_Provided data_.
..............................
(** * Architex document workbench: a shallow embedding of [Workbench]

    The [Workbench] React component of the frontend keeps three pieces of
    state ([content], [activeTab], [diagramHtml]), extracts Mermaid fences
    from [content] with a regular expression, hands the first one to
    [mermaid.render], and shows a preview computed by [renderMarkdown], a
    chain of regular-expression substitutions.

    JavaScript strings are modelled as [string] (sequences of 8-bit code
    units; among those the line terminators of ECMAScript are LF and CR).
    Regular expressions are written with a few backtracking combinators, so
    that each pattern of the source reads off its Rocq counterpart.

    Two more parts of the repository follow the workbench: the query form of
    the [AIOracle] panel, and the control flow of the build-and-push
    script. *)

From Stdlib Require Import Strings.String Strings.Ascii Lists.List Arith.Arith Bool.Bool Lia.
Import ListNotations.

Open Scope string_scope.

(** ** Strings *)

Module JsString.

(** The line feed and the double quote, which string literals of this file
    do not spell out. *)
Definition LF : ascii := "010"%char.
Definition CR : ascii := "013"%char.
Definition nl : string := String LF EmptyString.
Definition dq : string := String "034"%char EmptyString.

(** ECMAScript LineTerminator, restricted to 8-bit code units. *)
Definition is_line_terminator (c : ascii) : bool :=
  Ascii.eqb c LF || Ascii.eqb c CR.
(** More fuel than the input is long (twice over) changes nothing. *)
Lemma scan_fuel_enough (f1 : nat) :
  (forall s f2,
      2 * String.length s + 2 <= f1 -> 2 * String.length s + 2 <= f2 ->
      scan_once f1 s = scan_once f2 s)
  /\ (forall pairs s f2,
         2 * String.length s + 3 <= f1 -> 2 * String.length s + 3 <= f2 ->
         object_items f1 pairs s = object_items f2 pairs s)
  /\ (forall values s f2,
         2 * String.length s + 3 <= f1 -> 2 * String.length s + 3 <= f2 ->
         array_items f1 values s = array_items f2 values s).
Proof.
  induction f1 as [|f (IHs & IHo & IHa)]; [repeat split; intros; lia|].
  repeat split.
  - intros s [|g] H1 H2; [lia|]. cbn [scan_once].
    destruct s as [|c r]; [reflexivity|]. cbn [String.length] in H1, H2.
    destruct (Ascii.eqb c dquote); [reflexivity|].
    destruct (Ascii.eqb c "{").
    { pose proof (skip_ws_length r) as L.
      destruct (skip_ws r) as [|c1 r1]; [reflexivity|].
      destruct (Ascii.eqb c1 "}"); [reflexivity|].
      destruct (Ascii.eqb c1 dquote); [|reflexivity].
      apply IHo; cbn [String.length] in *; lia. }
    destruct (Ascii.eqb c "[").
    { pose proof (skip_ws_length r) as L.
      destruct (skip_ws r) as [|c1 r1] eqn:E; [reflexivity|].
      destruct (Ascii.eqb c1 "]"); [reflexivity|].
      apply IHa; cbn [String.length] in *; lia. }
    reflexivity.
  - intros pairs s [|g] H1 H2; [lia|]. cbn [object_items].
    destruct (scanstring s) as [[key s1] | |] eqn:E0; try reflexivity.
    apply scanstring_length in E0.
    pose proof (skip_ws_length s1) as L1.
    destruct (skip_ws s1) as [|c s2]; [reflexivity|].
    destruct (Ascii.eqb c ":"); [|reflexivity].
    pose proof (skip_ws_length s2) as L2. cbn [String.length] in *.
    rewrite (IHs (skip_ws s2) g) by lia.
    destruct (scan_once g (skip_ws s2)) as [[value s3] | |] eqn:E; try reflexivity.
    apply (proj1 (scan_length g)) in E.
    pose proof (skip_ws_length s3) as L3.
    destruct (skip_ws s3) as [|c3 s4]; [reflexivity|].
    destruct (Ascii.eqb c3 "}"); [reflexivity|].
    destruct (Ascii.eqb c3 ","); [|reflexivity].
    pose proof (skip_ws_length s4) as L4.
    destruct (skip_ws s4) as [|c5 s5]; [reflexivity|].
    destruct (Ascii.eqb c5 dquote); [|reflexivity].
    apply IHo; cbn [String.length] in *; lia.
  - intros values s [|g] H1 H2; [lia|]. cbn [array_items].
    rewrite (IHs s g) by lia.
    destruct (scan_once g s) as [[value s1] | |] eqn:E; try reflexivity.
    apply (proj1 (scan_length g)) in E.
    pose proof (skip_ws_length s1) as L1.
    destruct (skip_ws s1) as [|c s2]; [reflexivity|].
    destruct (Ascii.eqb c "]"); [reflexivity|].
    destruct (Ascii.eqb c ","); [|reflexivity].
    pose proof (skip_ws_length s2) as L2.
    apply IHa; cbn [String.length] in *; lia.
Qed.

(** [json_loads] with any larger fuel gives the same answer. *)
Lemma json_loads_fuel_enough (s : string) (extra : nat) :
  scan_once (2 * String.length s + 2 + extra) (skip_ws s)
  = scan_once (2 * String.length s + 2) (skip_ws s).
Proof.
  pose proof (skip_ws_length s) as L.
  apply (proj1 (scan_fuel_enough _)); lia.
Qed.

Local Open Scope Z_scope.
Local Open Scope string_scope.

(* ================================================================== *)
(** ** What the client sends *)

Section Appends.

Context {ok : event -> bool}.

Lemma appends_ret {A} (a : A) : appends ok (ret a).
Proof. intros h. exists []. now rewrite app_nil_r. Qed.

Lemma appends_throw {A} (e : exn) : appends ok (@throw A e).
Proof. intros h. exists []. now rewrite app_nil_r. Qed.

Lemma appends_lift {A} (r : result A) : appends ok (lift r).
Proof. intros h. exists []. now rewrite app_nil_r. Qed.

Lemma appends_bind {A B} (m : M A) (k : A -> M B) :
  appends ok m -> (forall a, appends ok (k a)) -> appends ok (bind m k).
Proof.
  intros Hm Hk h. unfold bind. destruct (Hm h) as (evs & E & Hevs).
  destruct (m h) as [[a | e |] h']; simpl in E; subst h';
    try (exists evs; now split).
  destruct (Hk a (h ++ evs)%list) as (evs' & E' & Hevs').
  exists (evs ++ evs')%list. rewrite E', app_assoc, forallb_app, Hevs, Hevs'.
  now split.
Qed.

Lemma appends_try_except {A} (m : M A) (handler : exn -> M A) :
  appends ok m -> (forall e, appends ok (handler e)) ->
  appends ok (try_except m handler).
Proof.
  intros Hm Hk h. unfold try_except. destruct (Hm h) as (evs & E & Hevs).
  destruct (m h) as [[a | e |] h']; simpl in E; subst h';
    try (exists evs; now split).
  destruct (Hk e (h ++ evs)%list) as (evs' & E' & Hevs').
  exists (evs ++ evs')%list. rewrite E', app_assoc, forallb_app, Hevs, Hevs'.
  now split.
Qed.

Lemma appends_request (self : UIAPI) (method : http_method) (path : string)
      (payload : pyval) :
  ok (EvRequest {| req_method := method; req_url := _build_url self path;
                   req_json := payload |}) = true ->
  appends ok (_request self method path payload).
Proof.
  intros Hok h. unfold _request.
  exists [EvRequest {| req_method := method; req_url := _build_url self path;
                       req_json := payload |}].
  split; [|simpl; now rewrite Hok].
  destruct (session self h _) as [text | text [v|]]; reflexivity.
Qed.

Lemma appends_sleep (ms : Z) : ok (EvSleep ms) = true -> appends ok (sleep ms).
Proof. intros Hok h. exists [EvSleep ms]. split; [reflexivity | simpl; now rewrite Hok]. Qed.

End Appends.

Lemma appends_weaken {A} (ok ok' : event -> bool) (m : M A) :
  (forall e, ok e = true -> ok' e = true) -> appends ok m -> appends ok' m.
Proof.
  intros Himp Hm h. destruct (Hm h) as (evs & E & Hevs). exists evs. split; [exact E|].
  rewrite forallb_forall in *. auto.
Qed.
(** * R7 notebooks: a Rocq model of the tutorial workflow

  The repository is a set of Jupyter notebooks that call two vendor SDKs
  (a warehouse connector and a managed machine-learning platform).  This
  development embeds the code cells the properties below are about:

  - [Py]            Python values and dictionary literals;
  - [Snowflake]     connect-to-snowflake.ipynb (fetch, mutate, write back);
  - [DataPrep]      the data-preparation notebook and preprocessing.py;
  - [Training]      the estimator parameter dictionaries;
  - [Orchestration] the Step Functions chain and the resource names;
  - [Deploy]        pytorch-workflow-3-deploy.ipynb (endpoints, clean up);
  - [Serving]       the local serving test (GET /ping);
  - [Cells]         every notebook as a sequence of SDK calls with the
                    exception handlers the cells install.

  Definitions come first, the theorems follow. *)

From Stdlib Require Import ZArith QArith Reals Lra List.
From Stdlib Require Floats Uint63.
From stdpp Require Import gmap strings list fin_maps.

(* ===================================================================== *)
(** * Part I: definitions                                                  *)
(* ===================================================================== *)

(** ** Python values *)

Module Py.

(** The values that occur in the notebooks' dictionary literals and table
    cells.  A float literal is kept as the decimal fraction it denotes. *)
#[warnings="-register-all"]
Inductive value : Type :=
| VNone
| VInt (n : Z)
| VFloat (q : Q)
| VStr (s : string)
| VBool (b : bool)
| VList (items : list value)
| VDict (entries : list (string * value)).

(** A dictionary literal, in the order it is written. *)
Definition dict : Type := list (string * value).

(** [d[k]], as [None] where Python raises [KeyError]. *)
Fixpoint dict_get (k : string) (d : dict) : option value :=
  match d with
  | [] => None
  | (k', v) :: d' => if String.eqb k k' then Some v else dict_get k d'
  end.

(** [len(d) > 0] for a value that is a dictionary. *)
Definition is_nonempty_dict (v : value) : bool :=
  match v with
  | VDict (_ :: _) => true
  | _ => false
  end.

End Py.

(** ** Warehouse connector notebook *)

Module Snowflake.
Import Py.

(** A DataFrame as the finite map from a row label and a column label to
    the value of that cell; a cell that is absent holds no value. *)
Abbreviation DataFrame := (gmap (Z * string) value).

(** [random.randint(a, b)]: [a] plus a number below [b - a + 1]; [draw] is
    the raw output of the generator that [random.seed] has set up. *)
Definition randint (a b : Z) (draw : Z) : Z :=
  (a + draw `mod` (b - a + 1))%Z.

(** [df.loc[row, col] = v] *)
Definition loc_set (row : Z) (col : string) (v : value) (df : DataFrame)
  : DataFrame :=
  <[(row, col) := v]> df.

(** What the notebook hands to [write_pandas(ctx, df, table)], and the
    number it drew. *)
Record written : Type := Written {
  temp : Z;
  df_written : DataFrame;
  table : string
}.

(** The cells from [df = cur.fetch_pandas_all()] to [write_pandas]: the one
    DataFrame object is changed in place and passed on. *)
Definition notebook (fetched : DataFrame) (draw : Z) : written :=
  let df := fetched in
  let temp := randint 0 100 draw in
  let df := loc_set 0 "X0" (VInt temp) df in
  Written temp df "MGML_AWS_SOURCE".

End Snowflake.

(** ** Data-preparation notebook and preprocessing.py *)

Module DataPrep.

(** *** The train/test split *)

(** [training_index = math.floor(.8 * n)] for [n] rows: the whole part of
    eight tenths of [n]. *)
Definition training_index (n : nat) : nat := 8 * n / 10.

(** [math.floor] of a binary64 number. *)
Definition floor_float (f : PrimFloat.float) : Z :=
  match FloatOps.Prim2SF f with
  | SpecFloat.S754_finite false m e => Z.shiftl (Z.pos m) e
  | SpecFloat.S754_finite true m e => Z.shiftl (Z.neg m) e
  | _ => 0%Z
  end.

(** The literal [.8] as binary64: 0x1.999999999999ap-1, that is
    7205759403792794 / 2^53. *)
Definition point_eight : PrimFloat.float :=
  FloatOps.SF2Prim (SpecFloat.S754_finite false 7205759403792794 (-53)).

(** The same expression as Python evaluates it: the row count is converted
    to binary64 and the product is rounded before the floor is taken. *)
Definition training_index_float (n : nat) : Z :=
  floor_float
    (PrimFloat.mul point_eight
       (PrimFloat.of_uint63 (Uint63.of_Z (Z.of_nat n)))).

(** The four slices the cell takes. *)
Record split (A B : Type) : Type := Split {
  x_train : list A;
  y_train : list B;
  x_test : list A;
  y_test : list B
}.
Arguments Split {A B}.
Arguments x_train {A B}.
Arguments y_train {A B}.
Arguments x_test {A B}.
Arguments y_test {A B}.

(** [x[:training_index], y[:training_index]] and
    [x[training_index:], y[training_index:]], the index taken from the
    number of rows of [x]. *)
Definition train_test_split {A B : Type} (x : list A) (y : list B)
  : split A B :=
  let training_index := training_index (length x) in
  Split (take training_index x) (take training_index y)
        (drop training_index x) (drop training_index y).

(** *** Arrays and the scaler *)

(** A two-dimensional float64 array as the list of its rows. *)
Definition matrix : Type := list (list PrimFloat.float).

(** [X.shape[1]] *)
Definition ncols (X : matrix) : nat :=
  match X with
  | [] => 0
  | row :: _ => length row
  end.

(** What the scaler raises for an array it does not accept. *)
Inductive exception : Type :=
| ValueError.

(** [scaler.fit_transform(raw)].  The scaler is an object of the scaling
    library, which is not part of the repository.  [fit] starts afresh at
    every call, so the result depends on the array alone.  The library
    first checks the array: one without a row ("Found array with 0
    sample(s)") or without a column ("0 feature(s)") is refused with
    [ValueError].  What the installed version does with any other array,
    the check of its entries and the standardisation of its columns in
    float64 arithmetic, is [standardise]; it may raise as well. *)
Definition fit_transform (standardise : matrix → exception + matrix)
    (X : matrix) : exception + matrix :=
  if decide (length X = 0) then inl ValueError
  else if decide (ncols X = 0) then inl ValueError
  else standardise X.
(** * dlog: the text encoder, the level gate and the log call

    A shallow embedding of the Go package [dlog] (meta.go, the text
    encoder, the logger and the write syncers) together with the
    properties of its encoding pipeline.

    Conventions.
    - [[]byte] is [list byte]; a Go [string] is a [string]; the
      conversion [append(b, s...)] is [b ++ bytes_of s].
    - Go integers ([int], [int64], [uint64], [uintptr], [int32]) are
      [Z].  The code performs no arithmetic on them besides widening
      conversions, so no wrap-around occurs.
    - A [float64] is its IEEE-754 bit pattern (a [Z] below [2^64]).
    - Encoders live behind pointers ([*textEncoder]) and are recycled
      through [textPool]; they are modelled by a store of encoder
      cells indexed by locations, with an explicit free list.
    - A run is sequential: the mutex of the locked write syncer, the
      background sync of the log file, and the [panic] and the exit
      that follow the log call in [Panic] and [Fatal] are left out. *)

From Stdlib Require Import ZArith List Lia Bool.
From Stdlib Require Import Strings.String Strings.Byte.
From stdpp Require Import base tactics functions list gmap.

Import ListNotations.
Open Scope Z_scope.

(** ** Bytes and strings *)

Definition bytes_of (s : string) : list byte := list_byte_of_string s.

(** [len(b)] of Go, as an integer. *)
Definition len {A} (l : list A) : Z := Z.of_nat (length l).

(** ** The parts of Go's [strconv] that the encoder calls *)

Module strconv.

Definition digits : string := "0123456789abcdefghijklmnopqrstuvwxyz".

Definition digit (d : Z) : byte :=
  nth (Z.to_nat d) (bytes_of digits) "0"%byte.

(** The digit loop of [formatBits]: the least significant digit is
    produced first and stored in front of the ones already there. *)
Fixpoint formatBits_loop (fuel : nat) (base u : Z) (a : list byte)
  : list byte :=
  match fuel with
  | O => a
  | S fuel' =>
      if base <=? u
      then formatBits_loop fuel' base (u / base) (digit (u mod base) :: a)
      else digit u :: a
  end.

Definition formatBits (dst : list byte) (u base : Z) (neg : bool)
  : list byte :=
  dst ++ (if neg then ["-"%byte] else [])
      ++ formatBits_loop (S (Z.to_nat (Z.log2 u))) base u [].

Definition AppendInt (dst : list byte) (i base : Z) : list byte :=
  formatBits dst (Z.abs i) base (i <? 0).

Definition AppendUint (dst : list byte) (u base : Z) : list byte :=
  formatBits dst u base false.
Lemma trapezoidal_critical_depth_unique_witness :
  0 < 1 /\ 0 <= 0
  /\ Trapezoidal.func (sqrt (981 / 100)) 1 0 1 = 0
  /\ (Trapezoidal.func (sqrt (981 / 100)) 1 0 2 < 0 <-> 1 < 2).
Proof.
  assert (H1 : 0 < 1) by lra.
  assert (H0 : 0 <= 0) by lra.
  assert (H2 : 0 < 2) by lra.
  assert (Hroot : Trapezoidal.func (sqrt (981 / 100)) 1 0 1 = 0).
  { destruct (trapezoidal_geometry_R 1 0 1) as (HA & _ & HT).
    unfold Trapezoidal.func. to_R. rewrite HA, HT, sqrt_sqrt by lra.
    lits. lra. }
  split; [exact H1|]. split; [exact H0|]. split; [exact Hroot|].
  exact (proj1 (proj2 (trapezoidal_critical_depth_unique
                         (sqrt (981 / 100)) 1 0 1 2 H1 H0 H1 H2 Hroot))).
Defined.

(** ** The extent of a forward profile *)

(** A loop that steps by [dx] while its position is below [L] and appends
    the new position: all positions but the last are below [L], and the last
    is below [L + dx]. *)
Lemma while_extent {S : Type} (cond : S -> bool) (body : S -> flow S)
  (pos : S -> R) (xs : S -> list R) (dx L : R) :
  0 < dx -> 0 <= L ->
  (forall s, cond s = true -> pos s < L) ->
  (forall s s', cond s = true -> body s = Continue s' ->
                pos s' = pos s + dx /\ xs s' = xs s ++ [pos s']) ->
  (forall s k s', cond s = true -> body s = Break k s' -> xs s' = xs s) ->
  forall fuel s e s',
    xs s = [pos s] -> pos s = 0 ->
    while fuel cond body s = Some (e, s') ->
    Forall (fun u => 0 <= u < L) (removelast (xs s'))
    /\ Forall (fun u => 0 <= u < L + dx) (xs s').
Proof.
  intros Hdx HL Hc Hcont Hbrk fuel s e s' Hxs Hpos.
  assert (Hpost : forall t l,
            xs t = l ++ [pos t] -> Forall (fun u => 0 <= u < L) l ->
            0 <= pos t < L + dx ->
            Forall (fun u => 0 <= u < L) (removelast (xs t))
            /\ Forall (fun u => 0 <= u < L + dx) (xs t)).
  { intros t l Ht Hl Hp. rewrite Ht, removelast_last. split; [exact Hl|].
    apply Forall_app. split.
    - eapply Forall_impl; [|exact Hl]. cbv beta. intros u Hu. lra.
    - constructor; [exact Hp|constructor]. }
  apply (while_inv cond body
           (fun t => exists l,
              xs t = l ++ [pos t] /\ Forall (fun u => 0 <= u < L) l
              /\ 0 <= pos t < L + dx)
           (fun _ t =>
              Forall (fun u => 0 <= u < L) (removelast (xs t))
              /\ Forall (fun u => 0 <= u < L + dx) (xs t))).
  - intros t t' (l & Ht & Hl & Hp) Hct Hb.
    destruct (Hcont t t' Hct Hb) as [Hp' Hx']. specialize (Hc t Hct).
    exists (l ++ [pos t]). rewrite Hx', Ht. split; [reflexivity|].
    split; [|lra].
    apply Forall_app. split; [exact Hl|].
    constructor; [lra|constructor].
  - intros t (l & Ht & Hl & Hp) _. exact (Hpost t l Ht Hl Hp).
  - intros t k t' (l & Ht & Hl & Hp) Hct Hb.
    rewrite (Hbrk t k t' Hct Hb). exact (Hpost t l Ht Hl Hp).
  - exists []. rewrite Hxs, Hpos. split; [reflexivity|].
    split; [constructor|lra].
Qed.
..............................
_Aim of the task_.
Retype the entries above exactly, but only from the line containing "destruct (scan_once g s)" through the line containing "M A) (handler", both included.

_Answer section_.
    destruct (scan_once g s) as [[value s1] | |] eqn:E; try reflexivity.
    apply (proj1 (scan_length g)) in E.
    pose proof (skip_ws_length s1) as L1.
    destruct (skip_ws s1) as [|c s2]; [reflexivity|].
    destruct (Ascii.eqb c "]"); [reflexivity|].
    destruct (Ascii.eqb c ","); [|reflexivity].
    pose proof (skip_ws_length s2) as L2.
    apply IHa; cbn [String.length] in *; lia.
Qed.

(** [json_loads] with any larger fuel gives the same answer. *)
Lemma json_loads_fuel_enough (s : string) (extra : nat) :
  scan_once (2 * String.length s + 2 + extra) (skip_ws s)
  = scan_once (2 * String.length s + 2) (skip_ws s).
Proof.
  pose proof (skip_ws_length s) as L.
  apply (proj1 (scan_fuel_enough _)); lia.
Qed.

Local Open Scope Z_scope.
Local Open Scope string_scope.

(* ================================================================== *)
(** ** What the client sends *)

Section Appends.

Context {ok : event -> bool}.

Lemma appends_ret {A} (a : A) : appends ok (ret a).
Proof. intros h. exists []. now rewrite app_nil_r. Qed.

Lemma appends_throw {A} (e : exn) : appends ok (@throw A e).
Proof. intros h. exists []. now rewrite app_nil_r. Qed.

Lemma appends_lift {A} (r : result A) : appends ok (lift r).
Proof. intros h. exists []. now rewrite app_nil_r. Qed.

Lemma appends_bind {A B} (m : M A) (k : A -> M B) :
  appends ok m -> (forall a, appends ok (k a)) -> appends ok (bind m k).
Proof.
  intros Hm Hk h. unfold bind. destruct (Hm h) as (evs & E & Hevs).
  destruct (m h) as [[a | e |] h']; simpl in E; subst h';
    try (exists evs; now split).
  destruct (Hk a (h ++ evs)%list) as (evs' & E' & Hevs').
  exists (evs ++ evs')%list. rewrite E', app_assoc, forallb_app, Hevs, Hevs'.
  now split.
Qed.

Lemma appends_try_except {A} (m : M A) (handler : exn -> M A) :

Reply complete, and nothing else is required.